Monte Carlo (MC) simulation is commonly considered to be the most accurate dose calculation method in radiotherapy. However, its efficiency still requires improvement for many routine clinical applications. In this paper, we present our recent progress toward the development of a graphics processing unit (GPU)-based MC dose calculation package, gDPM v2.0. It utilizes the parallel computation ability of a GPU to achieve high efficiency, while maintaining the same particle transport physics as in the original dose planning method (DPM) code and hence the same level of simulation accuracy. In GPU computing, divergence of execution paths between threads can considerably reduce the efficiency. Since photons and electrons undergo different physics and hence attain different execution paths, we use a simulation scheme where photon transport and electron transport are separated to partially relieve the thread divergence issue.
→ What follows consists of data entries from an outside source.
(** X7. A worker changes the session of the sender of its message and
    of nobody else: in both scripts, whatever the text, the modem's
    answers and the outcome, the entry of every other sender in the
    session store is after [process_message] what it was before. *)
Theorem other_sessions_untouched (msg : message) (other : string) (now : Z)
    (stamp : string) :
  other <> phone msg ->
  (forall w : FullBot.world,
     FullBot.sessions (FullBot.process_message msg now stamp w).2 !! other =
     FullBot.sessions w !! other) /\
  (forall w : Index.world,
     Index.sessions (Index.process_message msg now stamp w).2 !! other =
     Index.sessions w !! other).
Proof.
  intros Hother. split; intros w.
  - revert w other Hother. change (steps (others_kept (phone msg))
                                     (FullBot.process_message msg now stamp)).
    unfold FullBot.process_message.
    apply steps_bind; [apply _ .. | |].
    + apply steps_swallow; [apply _ .. |]. apply others_kept_handle_message.
    + intros _. apply steps_swallow; [apply _ .. |]. apply others_kept_on_port.
  - revert w other Hother. change (steps (index_others_kept (phone msg))
                                     (Index.process_message msg now stamp)).
    unfold Index.process_message.
    apply steps_bind; [apply _ .. | |];
      [apply index_others_kept_handle_response |].
    intros reply. apply steps_bind; [apply _ .. | |];
      [apply index_others_kept_on_port |].
    intros [|]; [apply index_others_kept_on_port | apply steps_ret; apply _].
Qed.

Lemma other_sessions_untouched_witness :
  (forall w : FullBot.world,
     FullBot.sessions
       (FullBot.process_message (Message "4" "265991112222" "VSLA") 100 "t" w).2
       !! "265993334444" =
     FullBot.sessions w !! "265993334444") /\
  (forall w : Index.world,
     Index.sessions
       (Index.process_message (Message "4" "265991112222" "VSLA") 100 "t" w).2
       !! "265993334444" =
     Index.sessions w !! "265993334444").
Proof.
  apply (other_sessions_untouched (Message "4" "265991112222" "VSLA")
           "265993334444" 100 "t").
  discriminate.
Defined.

(** X8. Handling a message refreshes the sender's session: in both
    scripts the session the handler leaves for the sender, if it leaves
    one, has the time of the handling as [last_active], also when the
    handler of fullBot.py raised, and whatever the session held
    before. *)
Theorem last_active_refreshed (phone text : string) (now : Z) (stamp : string) :
  (forall (w : FullBot.world) (s : FullBot.session),
     FullBot.sessions (FullBot.handle_message phone text now stamp w).2 !! phone
       = Some s ->
     FullBot.last_active s = now) /\
  (forall (w : Index.world) (s : Index.session),
     Index.sessions (Index.handle_response phone text now stamp w).2 !! phone
       = Some s ->
     Index.last_active s = now).
Proof.
  split; intros w s.
  - apply stamped_handle_message.
  - apply index_stamped_handle_response.
Qed.

(** The refreshed session where the handler raises: the superscript
    digit at the group step. *)
Example last_active_refreshed_on_raise :
  exists w',
    FullBot.handle_message "265991112222" SUPERSCRIPT_TWO 100 "t" world_at_group
      = (Raised ValueError, w') /\
    FullBot.last_active <$> FullBot.sessions w' !! "265991112222" = Some 100.
Proof. eexists. split; [vm_compute; reflexivity | reflexivity]. Qed.

(** X9. A session that has just been served outlives the reaper for the
    time of the timeout: after [handle_message] at time [now], a sweep
    of [cleanup_sessions] at time [t] raises nothing, keeps the sender's
    session as the handler left it when [t - now] is at most
    [SESSION_TIMEOUT] (the boundary included), and removes it when
    [t - now] is more. *)
Theorem handled_session_outlives_sweep (phone text : string) (now : Z)
    (stamp : string) (w : FullBot.world) (s : FullBot.session) (t : Z) :
  FullBot.sessions (FullBot.handle_message phone text now stamp w).2 !! phone
    = Some s ->
  exists m',
    FullBot.cleanup_sweep t
      (FullBot.sessions (FullBot.handle_message phone text now stamp w).2)
      = Returned m' /\
    (t - now <= FullBot.SESSION_TIMEOUT -> m' !! phone = Some s) /\
    (FullBot.SESSION_TIMEOUT < t - now -> m' !! phone = None).
Proof.
  intros Hs.
  pose proof (stamped_handle_message phone text now stamp w s Hs) as Hnow.
  destruct (sweep_spec
              (fun s => FullBot.SESSION_TIMEOUT <? t - FullBot.last_active s)
              (FullBot.sessions (FullBot.handle_message phone text now stamp w).2))
    as (m' & Hm' & Hkeep & _).
  exists m'. split; [exact Hm'|].
  destruct (Hkeep phone s Hs) as [Hold Hyoung]. rewrite Hnow in Hold, Hyoung.
  split; intros H.
  - apply Hyoung. apply Z.ltb_ge. lia.
  - apply Hold. now apply Z.ltb_lt.
Qed.

Lemma handled_session_outlives_sweep_witness :
  exists m',
    FullBot.cleanup_sweep 2500
      (FullBot.sessions
         (FullBot.handle_message "265991112222" "3" 100 "t" world_at_group).2)
      = Returned m' /\
    (2500 - 100 <= FullBot.SESSION_TIMEOUT ->
     m' !! "265991112222" =
       Some (FullBot.Session 1 (Some FullBot.english) [] (Some "Chimnyanga") 100)) /\
    (FullBot.SESSION_TIMEOUT < 2500 - 100 -> m' !! "265991112222" = None).
Proof.
  apply (handled_session_outlives_sweep "265991112222" "3" 100 "t" world_at_group
           (FullBot.Session 1 (Some FullBot.english) [] (Some "Chimnyanga") 100)
           2500).
  reflexivity.
Defined.

(** X10. The handler never looks at the age of a session: for a sender
    with a session, [handle_message] does the same whatever the
    session's [last_active] was.  A conversation past its timeout that
    the reaper has not swept yet goes on as if it had never paused. *)
Theorem stale_session_still_served (phone text : string) (now : Z)
    (stamp : string) (w : FullBot.world) (s : FullBot.session) (idle_since : Z) :
  FullBot.sessions w !! phone = Some s ->
  FullBot.handle_message phone text now stamp
    (FullBot.set_sessions
       (<[phone := FullBot.touch idle_since s]> (FullBot.sessions w)) w) =
  FullBot.handle_message phone text now stamp w.
Proof.
  intros Hs. unfold FullBot.handle_message. rewrite !bind_get. cbv beta.
  unfold FullBot.set_sessions.
  cbn [FullBot.sessions FullBot.csv_file FullBot.port FullBot.outbox].
  rewrite !lookup_insert_eq, !Hs.
  rewrite !bool_decide_eq_true_2 by eauto.
  cbn [negb andb default from_option id].
  rewrite !bind_modify. cbv beta.
  cbn [FullBot.sessions FullBot.csv_file FullBot.port FullBot.outbox].
  rewrite insert_insert_eq.
  replace (FullBot.touch now (FullBot.touch idle_since s))
    with (FullBot.touch now s) by now destruct s.
  reflexivity.
Qed.

Lemma stale_session_still_served_witness :
  FullBot.handle_message "265991112222" "3" 100000 "t"
    (FullBot.set_sessions
       (<[("265991112222" : string) :=
            FullBot.touch 7
              (FullBot.Session 0 (Some FullBot.english) [] None 50)]>
          (FullBot.sessions world_at_group)) world_at_group) =
  FullBot.handle_message "265991112222" "3" 100000 "t" world_at_group.
Proof.
  apply (stale_session_still_served "265991112222" "3" 100000 "t" world_at_group
           (FullBot.Session 0 (Some FullBot.english) [] None 50) 7).
  reflexivity.
Defined.

(** X11. The handler of fullBot.py writes to nobody but the sender:
    whatever the text and the state, all that [handle_message] adds to
    what was written on the serial line are messages composed for the
    sender's number (with the [+] in front). *)
Theorem replies_go_to_the_sender (phone text : string) (now : Z)
    (stamp : string) (w : FullBot.world) :
  exists l,
    Serial.wire (FullBot.port (FullBot.handle_message phone text now stamp w).2)
      = Serial.wire (FullBot.port w) ++ l /\
    Forall (fun e => exists body,
              e = Serial.Compose (Serial.with_plus phone) body) l.
Proof. apply writes_to_handle_message. Qed.

(** ** The report file of fullBot.py *)

Lemma report_kept_run {A : Type} (m : FullBot.M A) (w : FullBot.world) :
  steps report_kept m -> FullBot.csv_file (m w).2 = FullBot.csv_file w.
Proof. intros H. apply H. Qed.

Lemma report_kept_send_sms (to message : string) :
  steps report_kept (FullBot.send_sms to message).
Proof.
  intros w.
  destruct (send_sms_frame to message w) as (ok & p' & -> & _). reflexivity.
Qed.

Lemma report_kept_get_session (phone : string) :
  steps report_kept (FullBot.get_session phone).
Proof.
  intros w. unfold FullBot.get_session.
  now destruct (FullBot.sessions w !! phone).
Qed.

Lemma report_kept_update_session (phone : string)
    (f : FullBot.session -> FullBot.session) :
  steps report_kept (FullBot.update_session phone f).
Proof.
  intros w. unfold FullBot.update_session, FullBot.get_session.
  unfold mbind, exec_bind, Exec.bind, Exec.modify.
  now destruct (FullBot.sessions w !! phone).
Qed.

(** What one message does to the report file, whatever the state. *)
Lemma handle_message_report_cases (phone text : string) (now : Z)
    (stamp : string) (w : FullBot.world) :
  FullBot.csv_file (FullBot.handle_message phone text now stamp w).2
    = FullBot.csv_file w \/
  exists s,
    FullBot.sessions w !! phone = Some s /\
    FullBot.step s = 7 /\
    Str.isdigit (Str.strip text) = true /\
    FullBot.csv_file (FullBot.handle_message phone text now stamp w).2 =
      with_row
        (FullBot.report_row phone (FullBot.lang s) (FullBot.group s)
           (FullBot.answers s ++ [Str.strip text]) stamp)
        (FullBot.csv_file w) /\
    FullBot.sessions (FullBot.handle_message phone text now stamp w).2 !! phone
      = None.
Proof.
  destruct (FullBot.sessions w !! phone) as [s|] eqn:Hs.
  2:{ left. destruct (Str.contains "vsla" (Str.lower (Str.strip text))) eqn:Ht.
      - now destruct (handled_snd _ _ _ _ _ _ _ _
                        (step_opened phone text now stamp w Hs Ht)) as (_ & -> & _).
      - now rewrite step_ignored. }
  destruct (decide (FullBot.step s = 7 /\ Str.isdigit (Str.strip text) = true))
    as [[H7 Hd]|Hnot].
  { right. exists s. split; [reflexivity|]. split; [exact H7|]. split; [exact Hd|].
    destruct (handled_snd _ _ _ _ _ _ _ _
                (step_last_answer phone text now stamp w s Hs H7 Hd))
      as (Hm & Hf & _).
    split; [exact Hf|]. rewrite Hm. apply lookup_delete_eq. }
  left. unfold FullBot.handle_message. rewrite bind_get. cbv beta.
  rewrite Hs. rewrite bool_decide_eq_true_2 by eauto.
  cbn [negb andb default from_option id].
  rewrite bind_modify. cbv beta.
  set (w1 := FullBot.set_sessions _ w).
  change (FullBot.csv_file w) with (FullBot.csv_file w1).
  cbn [FullBot.step FullBot.touch FullBot.lang].
  assert (Hkept : forall (A : Type) (m : FullBot.M A) (w0 : FullBot.world),
            steps report_kept m ->
            FullBot.csv_file w0 = FullBot.csv_file w1 ->
            FullBot.csv_file (m w0).2 = FullBot.csv_file w1).
  { intros A m w0 Hm <-. now apply report_kept_run. }
  destruct (FullBot.step s =? -1);
    [| destruct (FullBot.step s =? 0);
       [| destruct ((1 <=? FullBot.step s) && (FullBot.step s <=? 7)) eqn:Hrange;
          [destruct (Str.isdigit (Str.strip text)) eqn:Hd |] ]].
  3:{ (* a valid answer: the session is there, the updates are run *)
      erewrite bind_returned
        by (apply update_session_some; subst w1; cbn; apply lookup_insert_eq).
      erewrite bind_returned
        by (apply update_session_some; subst w1; cbn; apply lookup_insert_eq).
      erewrite bind_returned
        by (apply get_session_some; subst w1; cbn; apply lookup_insert_eq).
      cbn [FullBot.step FullBot.set_step FullBot.append_answer FullBot.touch
           FullBot.lang].
      destruct (FullBot.step s + 1 <=? 7) eqn:Hnext.
      2:{ exfalso. apply Hnot. split; [|reflexivity].
          apply andb_true_iff in Hrange as [_ Hhi]. apply Z.leb_le in Hhi.
          apply Z.leb_gt in Hnext. lia. }
      apply Hkept; [|reflexivity]. unfold FullBot.questions_for.
      step_through
        ltac:(apply steps_bind; [apply _ .. | |]) ltac:(fail)
        ltac:(first [ apply steps_ret; apply _ | apply steps_raise; apply _
                    | apply steps_lift; apply _ | apply report_kept_send_sms ]). }
  4: reflexivity.
  all: apply Hkept; [|reflexivity];
    unfold FullBot.group_number_ok, FullBot.questions_for, FullBot.group_list_for;
    step_through
      ltac:(apply steps_bind; [apply _ .. | |]) ltac:(fail)
      ltac:(first [ apply steps_ret; apply _ | apply steps_raise; apply _
                  | apply steps_lift; apply _ | apply report_kept_send_sms
                  | apply report_kept_update_session ]).
Qed.


(** ** What the session store and the report file always hold *)

Lemma session_sound_touch (now : Z) (s : FullBot.session) :
  session_sound s -> session_sound (FullBot.touch now s).
Proof. now destruct s. Qed.

Lemma session_sound_lang (s : FullBot.session) :
  session_sound s -> 0 <= FullBot.step s -> exists l, FullBot.lang s = Some l.
Proof.
  intros [(H & _) | (l & Hl & _)] Hpos; [lia | now exists l].
Qed.

Lemma session_sound_range (s : FullBot.session) :
  session_sound s -> -1 <= FullBot.step s <= 7.
Proof.
  intros [(H & _) | (l & _ & [(H & _) | (H & _)])]; lia.
Qed.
A high-performance random number generator and a hardware linear interpolation are also utilized. We have also developed various components to handle the fluence map and linac geometry, so that gDPM can be used to compute dose distributions for realistic IMRT or VMAT treatment plans. Our gDPM package is tested for its accuracy and efficiency in both phantoms and realistic patient cases. In all cases, the average relative uncertainties are less than 1%. A statistical t-test is performed and the dose difference between the CPU and the GPU results is not found to be statistically significant in over 96% of the high dose region and over 97% of the entire region. Speed-up factors of 69.1 ∼ 87.2 have been observed using an NVIDIA Tesla C2050 GPU card against a 2.27 GHz Intel Xeon CPU processor. For realistic IMRT and VMAT plans, MC dose calculation can be completed with less than 1% standard deviation in 36.1 ∼ 39.6 s using gDPM.